### Exercise objective:
Would you output the whole of the data exactly?

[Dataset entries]
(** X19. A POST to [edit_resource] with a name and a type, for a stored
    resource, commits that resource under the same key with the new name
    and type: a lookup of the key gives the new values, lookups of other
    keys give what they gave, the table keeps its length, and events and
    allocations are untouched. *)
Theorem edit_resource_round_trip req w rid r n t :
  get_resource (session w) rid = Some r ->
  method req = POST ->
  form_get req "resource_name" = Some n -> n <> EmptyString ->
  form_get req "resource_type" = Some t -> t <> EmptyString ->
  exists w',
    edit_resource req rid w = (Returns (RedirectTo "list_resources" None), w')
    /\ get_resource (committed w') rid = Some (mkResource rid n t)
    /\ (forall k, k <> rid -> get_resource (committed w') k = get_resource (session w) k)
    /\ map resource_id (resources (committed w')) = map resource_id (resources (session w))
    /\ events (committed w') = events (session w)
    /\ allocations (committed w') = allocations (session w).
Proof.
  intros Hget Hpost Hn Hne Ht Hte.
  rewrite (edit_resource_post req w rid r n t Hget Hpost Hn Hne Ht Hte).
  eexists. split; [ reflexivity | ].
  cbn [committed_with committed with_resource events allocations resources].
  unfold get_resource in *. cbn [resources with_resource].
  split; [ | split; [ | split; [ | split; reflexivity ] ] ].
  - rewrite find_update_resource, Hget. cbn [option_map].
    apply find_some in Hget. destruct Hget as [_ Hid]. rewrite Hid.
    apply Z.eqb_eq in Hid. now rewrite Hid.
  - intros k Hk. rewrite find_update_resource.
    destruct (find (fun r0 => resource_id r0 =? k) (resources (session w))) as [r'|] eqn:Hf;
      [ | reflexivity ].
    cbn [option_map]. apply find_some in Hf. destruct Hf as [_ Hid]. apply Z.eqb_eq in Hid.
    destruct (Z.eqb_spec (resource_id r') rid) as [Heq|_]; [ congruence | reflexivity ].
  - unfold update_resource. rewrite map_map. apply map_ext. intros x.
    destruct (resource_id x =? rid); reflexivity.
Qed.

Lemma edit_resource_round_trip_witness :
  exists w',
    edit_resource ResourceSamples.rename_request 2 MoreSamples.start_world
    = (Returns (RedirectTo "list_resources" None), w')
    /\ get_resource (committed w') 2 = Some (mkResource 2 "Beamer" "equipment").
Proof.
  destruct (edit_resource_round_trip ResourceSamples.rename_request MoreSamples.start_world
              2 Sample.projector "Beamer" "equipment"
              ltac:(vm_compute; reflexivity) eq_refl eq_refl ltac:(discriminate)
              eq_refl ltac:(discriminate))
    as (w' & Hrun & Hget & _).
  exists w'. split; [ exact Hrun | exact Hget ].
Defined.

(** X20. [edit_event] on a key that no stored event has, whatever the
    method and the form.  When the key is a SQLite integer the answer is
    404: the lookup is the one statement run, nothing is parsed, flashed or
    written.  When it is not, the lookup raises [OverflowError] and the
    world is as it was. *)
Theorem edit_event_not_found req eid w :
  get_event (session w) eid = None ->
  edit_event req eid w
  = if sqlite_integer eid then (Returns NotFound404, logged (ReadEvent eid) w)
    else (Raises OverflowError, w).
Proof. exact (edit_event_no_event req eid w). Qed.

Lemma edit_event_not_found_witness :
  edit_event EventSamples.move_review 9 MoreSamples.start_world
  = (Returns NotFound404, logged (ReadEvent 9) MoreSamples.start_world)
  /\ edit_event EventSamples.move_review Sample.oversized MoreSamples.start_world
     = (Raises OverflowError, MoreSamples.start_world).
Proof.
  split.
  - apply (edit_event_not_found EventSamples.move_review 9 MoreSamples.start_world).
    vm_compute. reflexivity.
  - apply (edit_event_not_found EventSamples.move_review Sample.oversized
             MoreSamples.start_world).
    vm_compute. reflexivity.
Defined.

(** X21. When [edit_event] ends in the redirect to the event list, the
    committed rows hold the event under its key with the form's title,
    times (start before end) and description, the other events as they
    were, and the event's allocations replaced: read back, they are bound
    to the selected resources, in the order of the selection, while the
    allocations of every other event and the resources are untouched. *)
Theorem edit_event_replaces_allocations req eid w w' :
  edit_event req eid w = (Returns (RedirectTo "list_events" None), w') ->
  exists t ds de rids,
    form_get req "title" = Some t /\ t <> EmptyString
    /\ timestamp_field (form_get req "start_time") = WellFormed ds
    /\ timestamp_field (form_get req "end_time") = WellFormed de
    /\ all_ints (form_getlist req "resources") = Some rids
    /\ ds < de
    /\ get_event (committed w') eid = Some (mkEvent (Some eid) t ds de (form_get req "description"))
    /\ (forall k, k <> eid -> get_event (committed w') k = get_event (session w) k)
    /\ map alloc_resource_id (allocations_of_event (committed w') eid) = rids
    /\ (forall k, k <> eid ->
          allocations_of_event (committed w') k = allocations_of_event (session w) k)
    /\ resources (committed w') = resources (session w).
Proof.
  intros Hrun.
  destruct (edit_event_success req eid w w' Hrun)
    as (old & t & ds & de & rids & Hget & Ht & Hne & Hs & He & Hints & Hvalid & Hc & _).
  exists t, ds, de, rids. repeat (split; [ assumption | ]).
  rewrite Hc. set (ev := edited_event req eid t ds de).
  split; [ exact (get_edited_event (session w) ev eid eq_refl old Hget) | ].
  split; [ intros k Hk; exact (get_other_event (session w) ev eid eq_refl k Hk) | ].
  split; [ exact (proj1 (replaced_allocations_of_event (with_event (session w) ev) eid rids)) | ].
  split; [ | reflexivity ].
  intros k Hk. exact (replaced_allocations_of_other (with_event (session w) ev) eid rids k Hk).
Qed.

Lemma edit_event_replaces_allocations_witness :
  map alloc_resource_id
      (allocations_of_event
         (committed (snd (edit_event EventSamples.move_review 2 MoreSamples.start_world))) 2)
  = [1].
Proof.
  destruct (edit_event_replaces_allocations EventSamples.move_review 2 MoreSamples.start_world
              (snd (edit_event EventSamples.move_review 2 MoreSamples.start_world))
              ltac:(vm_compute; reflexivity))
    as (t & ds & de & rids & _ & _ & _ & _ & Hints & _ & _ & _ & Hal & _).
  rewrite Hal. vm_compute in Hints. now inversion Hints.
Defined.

### Exercise solution:
(** X19. A POST to [edit_resource] with a name and a type, for a stored
    resource, commits that resource under the same key with the new name
    and type: a lookup of the key gives the new values, lookups of other
    keys give what they gave, the table keeps its length, and events and
    allocations are untouched. *)
Theorem edit_resource_round_trip req w rid r n t :
  get_resource (session w) rid = Some r ->
  method req = POST ->
  form_get req "resource_name" = Some n -> n <> EmptyString ->
  form_get req "resource_type" = Some t -> t <> EmptyString ->
  exists w',
    edit_resource req rid w = (Returns (RedirectTo "list_resources" None), w')
    /\ get_resource (committed w') rid = Some (mkResource rid n t)
    /\ (forall k, k <> rid -> get_resource (committed w') k = get_resource (session w) k)
    /\ map resource_id (resources (committed w')) = map resource_id (resources (session w))
    /\ events (committed w') = events (session w)
    /\ allocations (committed w') = allocations (session w).
Proof.
  intros Hget Hpost Hn Hne Ht Hte.
  rewrite (edit_resource_post req w rid r n t Hget Hpost Hn Hne Ht Hte).
  eexists. split; [ reflexivity | ].
  cbn [committed_with committed with_resource events allocations resources].
  unfold get_resource in *. cbn [resources with_resource].
  split; [ | split; [ | split; [ | split; reflexivity ] ] ].
  - rewrite find_update_resource, Hget. cbn [option_map].
    apply find_some in Hget. destruct Hget as [_ Hid]. rewrite Hid.
    apply Z.eqb_eq in Hid. now rewrite Hid.
  - intros k Hk. rewrite find_update_resource.
    destruct (find (fun r0 => resource_id r0 =? k) (resources (session w))) as [r'|] eqn:Hf;
      [ | reflexivity ].
    cbn [option_map]. apply find_some in Hf. destruct Hf as [_ Hid]. apply Z.eqb_eq in Hid.
    destruct (Z.eqb_spec (resource_id r') rid) as [Heq|_]; [ congruence | reflexivity ].
  - unfold update_resource. rewrite map_map. apply map_ext. intros x.
    destruct (resource_id x =? rid); reflexivity.
Qed.

Lemma edit_resource_round_trip_witness :
  exists w',
    edit_resource ResourceSamples.rename_request 2 MoreSamples.start_world
    = (Returns (RedirectTo "list_resources" None), w')
    /\ get_resource (committed w') 2 = Some (mkResource 2 "Beamer" "equipment").
Proof.
  destruct (edit_resource_round_trip ResourceSamples.rename_request MoreSamples.start_world
              2 Sample.projector "Beamer" "equipment"
              ltac:(vm_compute; reflexivity) eq_refl eq_refl ltac:(discriminate)
              eq_refl ltac:(discriminate))
    as (w' & Hrun & Hget & _).
  exists w'. split; [ exact Hrun | exact Hget ].
Defined.

(** X20. [edit_event] on a key that no stored event has, whatever the
    method and the form.  When the key is a SQLite integer the answer is
    404: the lookup is the one statement run, nothing is parsed, flashed or
    written.  When it is not, the lookup raises [OverflowError] and the
    world is as it was. *)
Theorem edit_event_not_found req eid w :
  get_event (session w) eid = None ->
  edit_event req eid w
  = if sqlite_integer eid then (Returns NotFound404, logged (ReadEvent eid) w)
    else (Raises OverflowError, w).
Proof. exact (edit_event_no_event req eid w). Qed.

Lemma edit_event_not_found_witness :
  edit_event EventSamples.move_review 9 MoreSamples.start_world
  = (Returns NotFound404, logged (ReadEvent 9) MoreSamples.start_world)
  /\ edit_event EventSamples.move_review Sample.oversized MoreSamples.start_world
     = (Raises OverflowError, MoreSamples.start_world).
Proof.
  split.
  - apply (edit_event_not_found EventSamples.move_review 9 MoreSamples.start_world).
    vm_compute. reflexivity.
  - apply (edit_event_not_found EventSamples.move_review Sample.oversized
             MoreSamples.start_world).
    vm_compute. reflexivity.
Defined.

(** X21. When [edit_event] ends in the redirect to the event list, the
    committed rows hold the event under its key with the form's title,
    times (start before end) and description, the other events as they
    were, and the event's allocations replaced: read back, they are bound
    to the selected resources, in the order of the selection, while the
    allocations of every other event and the resources are untouched. *)
Theorem edit_event_replaces_allocations req eid w w' :
  edit_event req eid w = (Returns (RedirectTo "list_events" None), w') ->
  exists t ds de rids,
    form_get req "title" = Some t /\ t <> EmptyString
    /\ timestamp_field (form_get req "start_time") = WellFormed ds
    /\ timestamp_field (form_get req "end_time") = WellFormed de
    /\ all_ints (form_getlist req "resources") = Some rids
    /\ ds < de
    /\ get_event (committed w') eid = Some (mkEvent (Some eid) t ds de (form_get req "description"))
    /\ (forall k, k <> eid -> get_event (committed w') k = get_event (session w) k)
    /\ map alloc_resource_id (allocations_of_event (committed w') eid) = rids
    /\ (forall k, k <> eid ->
          allocations_of_event (committed w') k = allocations_of_event (session w) k)
    /\ resources (committed w') = resources (session w).
Proof.
  intros Hrun.
  destruct (edit_event_success req eid w w' Hrun)
    as (old & t & ds & de & rids & Hget & Ht & Hne & Hs & He & Hints & Hvalid & Hc & _).
  exists t, ds, de, rids. repeat (split; [ assumption | ]).
  rewrite Hc. set (ev := edited_event req eid t ds de).
  split; [ exact (get_edited_event (session w) ev eid eq_refl old Hget) | ].
  split; [ intros k Hk; exact (get_other_event (session w) ev eid eq_refl k Hk) | ].
  split; [ exact (proj1 (replaced_allocations_of_event (with_event (session w) ev) eid rids)) | ].
  split; [ | reflexivity ].
  intros k Hk. exact (replaced_allocations_of_other (with_event (session w) ev) eid rids k Hk).
Qed.

Lemma edit_event_replaces_allocations_witness :
  map alloc_resource_id
      (allocations_of_event
         (committed (snd (edit_event EventSamples.move_review 2 MoreSamples.start_world))) 2)
  = [1].
Proof.
  destruct (edit_event_replaces_allocations EventSamples.move_review 2 MoreSamples.start_world
              (snd (edit_event EventSamples.move_review 2 MoreSamples.start_world))
              ltac:(vm_compute; reflexivity))
    as (t & ds & de & rids & _ & _ & _ & _ & Hints & _ & _ & _ & Hal & _).
  rewrite Hal. vm_compute in Hints. now inversion Hints.
Defined.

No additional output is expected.